▶ [Problem statement]:
Repeat exactly the lines of the entries below from the one with "(patient_job 0) one_plugin H1" through the one with "The hypotheses used", both ends included, and nothing else.

(Data records)

(** X4.  An inference run of any length, on any graph and under any
    configuration, records no inference and returns the graph as it was; it
    stops after its first iteration. *)
Theorem inference_run_is_inert (c : PLN.Config) (maxIterations : nat)
    (w : World) :
  PLN.performInference TruthValue_getStrength c maxIterations w
  = (PLN.mkReport [] (Nat.min 1 maxIterations) 0, w).
Proof. apply performInference_inert. Qed.

(** C7.  Both implications match both premise patterns of the deduction
    rule, yet the only candidate is (atom 3, atom 4), that is
    (B->C, A->B); the pair (A->B, B->C), the one deduction applies to, is
    not enumerated. *)
Theorem candidates_skip_the_reversed_pair :
  getAllAtoms scenario_S1_reversed = [0; 1; 2; 3; 4]%nat
  /\ PLN.matchesPattern scenario_S1_reversed 3 PLN.implication_pattern = true
  /\ PLN.matchesPattern scenario_S1_reversed 4 PLN.implication_pattern = true
  /\ PLN.findRuleCandidates (PLN.deduction_rule TruthValue_getStrength)
       scenario_S1_reversed
     = [PLN.mkCandidate 3 4 None]
  /\ fst (PLN.applyDeduction TruthValue_getStrength
            (PLN.mkCandidate 3 4 None) scenario_S1_reversed)
     = Ok None.
Proof. repeat split; vm_compute; reflexivity. Qed.

(** *** The engine over a class that has the accessor

    For comparison only: what the same engine computes when the call
    [tv.getStrength()] reaches an accessor of [strength].  Nothing below is
    a behaviour of the repository's code. *)

Remark calculateDeductionTV_with_accessor (tv1 tv2 : TruthValue) :
  PLN.calculateDeductionTV strength_accessor tv1 tv2
  = Ok (new_TruthValue
          (strength tv1 * strength tv2)
          (Math_min (confidence tv1 * confidence tv2
                     * (1 - strength tv1 + strength tv1 * strength tv2)) 1)).
Proof. reflexivity. Qed.

Remark deduction_chain_S1_with_accessor :
  match PLN.applyDeduction strength_accessor (PLN.mkCandidate 3 4 None)
          scenario_S1 with
  | (Ok (Some r), w') =>
      PLN.conclusion r = Some 5%nat
      /\ getLinkByOutgoing IMPLICATION_LINK [0; 2]%nat w' = Some 5%nat
      /\ match PLN.truthValue r with
         | Some t => strength t == 0.63 /\ confidence t == 0.3504
         | None => False
         end
  | _ => False
  end.
Proof. vm_compute. repeat split; reflexivity. Qed.

(** With the accessor, [applyDeduction] calls [addLink] before [applyRule]
    consults [isValidInference]: the candidate is rejected, and the link is
    in the graph all the same. *)
Remark rejected_conclusion_is_added_with_accessor :
  fst (PLN.applyRule strength_accessor default_pln
         (PLN.deduction_rule strength_accessor) scenario_low_confidence) = []
  /\ size scenario_low_confidence = 5%Z
  /\ size (snd (PLN.applyRule strength_accessor default_pln
                  (PLN.deduction_rule strength_accessor)
                  scenario_low_confidence)) = 6%Z
  /\ getLinkByOutgoing IMPLICATION_LINK [0; 2]%nat
       (snd (PLN.applyRule strength_accessor default_pln
               (PLN.deduction_rule strength_accessor)
               scenario_low_confidence)) = Some 5%nat.
Proof. repeat split; vm_compute; reflexivity. Qed.

(** ** C5: removal and the outgoing arrays *)

(** C5.  Removing A succeeds and leaves the link in the graph with A still
    in its outgoing array, although A is no longer an atom of the graph. *)
Theorem removeAtom_leaves_dangling_outgoing :
  fst (removeAtom 0 scenario_S4) = true
  /\ getAllAtoms (snd (removeAtom 0 scenario_S4)) = [1; 2]%nat
  /\ hasAtom 0 (snd (removeAtom 0 scenario_S4)) = false
  /\ hasAtom 2 (snd (removeAtom 0 scenario_S4)) = true
  /\ outgoing <$> getAtom 2 (snd (removeAtom 0 scenario_S4))
     = Some [0; 1]%nat.
Proof. repeat split; vm_compute; reflexivity. Qed.

(** Scenario S4 as the specification words it: the link is in the
    incoming set of A, and removing the link takes it out. *)
Example scenario_S4_incoming :
  incoming <$> heap scenario_S4 !! 0%nat = Some [2%nat]
  /\ incoming <$> heap (snd (removeAtom 2 scenario_S4)) !! 0%nat = Some [].
Proof. split; vm_compute; reflexivity. Qed.

(** ** C8: stimulateAtom at the boundaries *)

(** C8.  On an atom of STI 0 under the default configuration,
    [stimulateAtom(id, 0)] returns [true] and leaves the STI at 10:
    [amount || this.config.stimulusAmount] reads the amount 0 as absent. *)
Theorem stimulate_by_zero_adds_the_default :
  getSTI (heap (fst one_node)) 0 == 0
  /\ fst (ECAN.stimulateAtom 0 (Some 0) one_node) = true
  /\ getSTI (heap (fst (snd (ECAN.stimulateAtom 0 (Some 0) one_node)))) 0
     == 10.
Proof. repeat split; vm_compute; reflexivity. Qed.

(** X2.  The second half of C8 holds as stated: when the STI plus the
    amount added exceeds [maxSTI], the STI becomes exactly [maxSTI], and the
    call returns [true]. *)
Lemma stimulateAtom_clamps_at_maxSTI (w : World) (e : ECAN.t) (id : ref)
    (amount : option Q) :
  hasAtom id w = true ->
  (id < length (heap w))%nat ->
  ECAN.maxSTI (ECAN.config e)
  < getSTI (heap w) id + num_or amount (ECAN.stimulusAmount (ECAN.config e)) ->
  fst (ECAN.stimulateAtom id amount (w, e)) = true
  /\ getSTI (heap (fst (snd (ECAN.stimulateAtom id amount (w, e))))) id
     = ECAN.maxSTI (ECAN.config e).
Proof.
  intros Hhas Hlt Hbig. unfold ECAN.stimulateAtom, getAtom. rewrite Hhas.
  destruct (lookup_lt_is_Some_2 (heap w) id Hlt) as [a Ha]. rewrite Ha.
  cbn [fst snd heap with_heap]. split; [done|].
  rewrite getSTI_heap_setSTI_eq by done.
  destruct (Math_min_cases
              (getSTI (heap w) id
               + num_or amount (ECAN.stimulusAmount (ECAN.config e)))
              (ECAN.maxSTI (ECAN.config e))) as [[Hle _]|[_ ->]]; [lra|done].
Qed.

(** ** C10: the fixed deadline of the job-execution path *)

Section Deadline.
Import CogServer.

Lemma race_late (body : Settlement) :
  settles_late body -> race body = (SAFE_TIMEOUT, Throw "Job timed out").
Proof.
  destruct body as [d v|d m|]; simpl; intros H; try done.
  - destruct (N.ltb_spec d SAFE_TIMEOUT); [lia|done].
  - destruct (N.ltb_spec d SAFE_TIMEOUT); [lia|done].
Qed.

Lemma elem_of_insert_by_priority (j k : Job) (l : list Job) :
  k ∈ insert_by_priority j l <-> k = j \/ k ∈ l.
Proof.
  induction l as [|x l IH]; simpl.
  - rewrite list_elem_of_singleton. split; [by left|].
    intros [H|H]; [done|]. by apply elem_of_nil in H.
  - destruct (Qle_bool _ _).
    + by rewrite elem_of_cons.
    + rewrite !elem_of_cons, IH. tauto.
Qed.

Lemma elem_of_sort_queue (k : Job) (l : list Job) :
  k ∈ sort_queue l <-> k ∈ l.
Proof.
  unfold sort_queue. induction l as [|x l IH]; simpl; [done|].
  by rewrite elem_of_insert_by_priority, elem_of_cons, IH.
Qed.

Lemma running_delete_gone (id : nat) (l : list Job) (k : Job) :
  k ∈ running_delete id l -> job_id k <> id.
Proof.
  unfold running_delete. rewrite list_elem_of_In, filter_In.
  intros [_ H]. apply negb_true_iff, Nat.eqb_neq in H. done.
Qed.

(** C10, counterexample.  With one retry left, the attempt is rejected at
    30000 ms with the timed-out error, but the job is not failed: it is
    back in the queue with status [queued]. *)
Lemma timed_out_job_is_requeued :
  match executeJob 0 Pending (patient_job 1) one_plugin with
  | (time, job, server) =>
      time = 30000%N
      /\ status job = queued
      /\ error job = Some "Job timed out"%string
      /\ retryCount job = 1%nat
      /\ jobQueue server = [job]
      /\ completedJobs server = []
      /\ totalJobsFailed (stats server) = 0%nat
  end.
Proof. vm_compute. repeat split; reflexivity. Qed.

(** C10, as amended.  For every job of a registered plugin, whatever its
    configured timeout, a plugin body that does not settle within 30000 ms
    has its attempt rejected 30000 ms after the start with the error
    "Job timed out"; the job then leaves the running set and is failed with
    that error when no retry is left, and is re-queued with that error and
    one more retry counted otherwise.  When the configured timeout is
    30000 ms or more, [checkTimeouts] does not select the running job at
    any time up to that deadline: the configured timeout plays no part. *)
Theorem executeJob_fixed_deadline (now : N) (body : Settlement) (job : Job)
    (s : t) :
  is_Some (plugins s !! pluginId job) ->
  settles_late body ->
  match executeJob now body job s with
  | (time, job', s') =>
      time = (now + 30000)%N
      /\ error job' = Some "Job timed out"%string
      /\ options job' = options job
      /\ (forall k, k ∈ runningJobs s' -> job_id k <> job_id job)
      /\ ((retryCount job < maxRetries (options job))%nat ->
          status job' = queued
          /\ retryCount job' = S (retryCount job)
          /\ job' ∈ jobQueue s')
      /\ ((maxRetries (options job) <= retryCount job)%nat ->
          status job' = failed
          /\ completedAt job' = Some (now + 30000)%N
          /\ job' ∈ completedJobs s')
      /\ ((30000 <= timeout (options job))%N ->
          forall t', (t' <= now + 30000)%N ->
            timed_out t'
              (mkJob (job_id job) (pluginId job) (options job) running
                     (Some now) (completedAt job) (retryCount job)
                     (result job) (error job)) = false)
  end.
Proof.
  intros [p Hp] Hlate. unfold executeJob. rewrite Hp, (race_late body Hlate).
  cbn [retryCount options].
  assert (Hcheck : (30000 <= timeout (options job))%N ->
            forall t', (t' <= now + 30000)%N ->
              timed_out t'
                (mkJob (job_id job) (pluginId job) (options job) running
                       (Some now) (completedAt job) (retryCount job)
                       (result job) (error job)) = false).
  { intros Hto t' Ht'. unfold timed_out. cbn [options startedAt default].
    unfold id. apply Z.ltb_ge. lia. }
  destruct (Nat.ltb_spec (retryCount job) (maxRetries (options job)))
    as [Hretry|Hlast].
  - cbn [retryJob fst snd error options status retryCount jobQueue runningJobs].
    split; [done|]. split; [done|]. split; [done|]. split.
    { intros k Hk. by apply running_delete_gone in Hk. }
    split.
    { intros _. split; [done|]. split; [done|].
      apply elem_of_sort_queue, elem_of_app. right. apply list_elem_of_here. }
    split; [intros; lia|]. exact Hcheck.
  - cbn [failJob fst snd error options status completedAt completedJobs
         runningJobs].
    split; [done|]. split; [done|]. split; [done|]. split.
    { intros k Hk. by apply running_delete_gone in Hk. }
    split; [intros; lia|]. split.
    { intros _. split; [done|]. split; [done|].
      apply elem_of_app. right. apply list_elem_of_here. }
    exact Hcheck.
Qed.

End Deadline.

Lemma executeJob_fixed_deadline_witness :
  is_Some (CogServer.plugins one_plugin
             !! CogServer.pluginId (patient_job 0))
  /\ settles_late CogServer.Pending
  /\ CogServer.timeout (CogServer.options (patient_job 0)) = 60000%N
  /\ CogServer.status
       (snd (fst (CogServer.executeJob 0 CogServer.Pending
                    (patient_job 0) one_plugin)))
     = CogServer.failed
  /\ fst (fst (CogServer.executeJob 0 CogServer.Pending
                 (patient_job 0) one_plugin))
     = 30000%N.
Proof.
  assert (H1 : is_Some (CogServer.plugins one_plugin
                          !! CogServer.pluginId (patient_job 0))).
  { vm_compute. eexists. reflexivity. }
  assert (H2 : settles_late CogServer.Pending) by exact I.
  split; [exact H1|]. split; [exact H2|]. split; [reflexivity|].
  pose proof (executeJob_fixed_deadline 0 CogServer.Pending
                (patient_job 0) one_plugin H1 H2) as H.
  destruct (CogServer.executeJob 0 CogServer.Pending
              (patient_job 0) one_plugin)
    as [[time job'] s'].
  destruct H as (Ht & _ & _ & _ & _ & Hfail & _).
  split; [|exact Ht].
  exact (proj1 (Hfail (le_n 0))).
Defined.

(** ** The graphs the operations can build

    The hypotheses used above ([NoDup] keys, [allocated], [focus_live]) hold
    of the empty graph and are kept by every operation of the store and of
    the engines, hence hold of every graph a client can build. *)

Lemma new_AtomSpace_well_formed : well_formed new_AtomSpace.
Proof.
  split.
  - apply NoDup_nil_2.
  - intros r Hr. by apply elem_of_nil in Hr.
  - intros r Hr. by apply elem_of_nil in Hr.
Qed.

Lemma overwrite_tv_well_formed (e : ref) (t : option TruthValue) (w : World) :
  well_formed w -> well_formed (overwrite_tv e t w).
Proof.
  intros [Hk Ha Hf].
  destruct (overwrite_tv_frame e t w) as (_ & Hlen & Hat & Hfo & _).
  split.
  - by rewrite Hat.
  - intros r. rewrite Hat, Hlen. apply Ha.
  - intros r. rewrite Hat, Hfo. apply Hf.
Qed.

(End Data records)

▶ [Output]:
                (patient_job 0) one_plugin H1 H2) as H.
  destruct (CogServer.executeJob 0 CogServer.Pending
              (patient_job 0) one_plugin)
    as [[time job'] s'].
  destruct H as (Ht & _ & _ & _ & _ & Hfail & _).
  split; [|exact Ht].
  exact (proj1 (Hfail (le_n 0))).
Defined.

(** ** The graphs the operations can build

    The hypotheses used above ([NoDup] keys, [allocated], [focus_live]) hold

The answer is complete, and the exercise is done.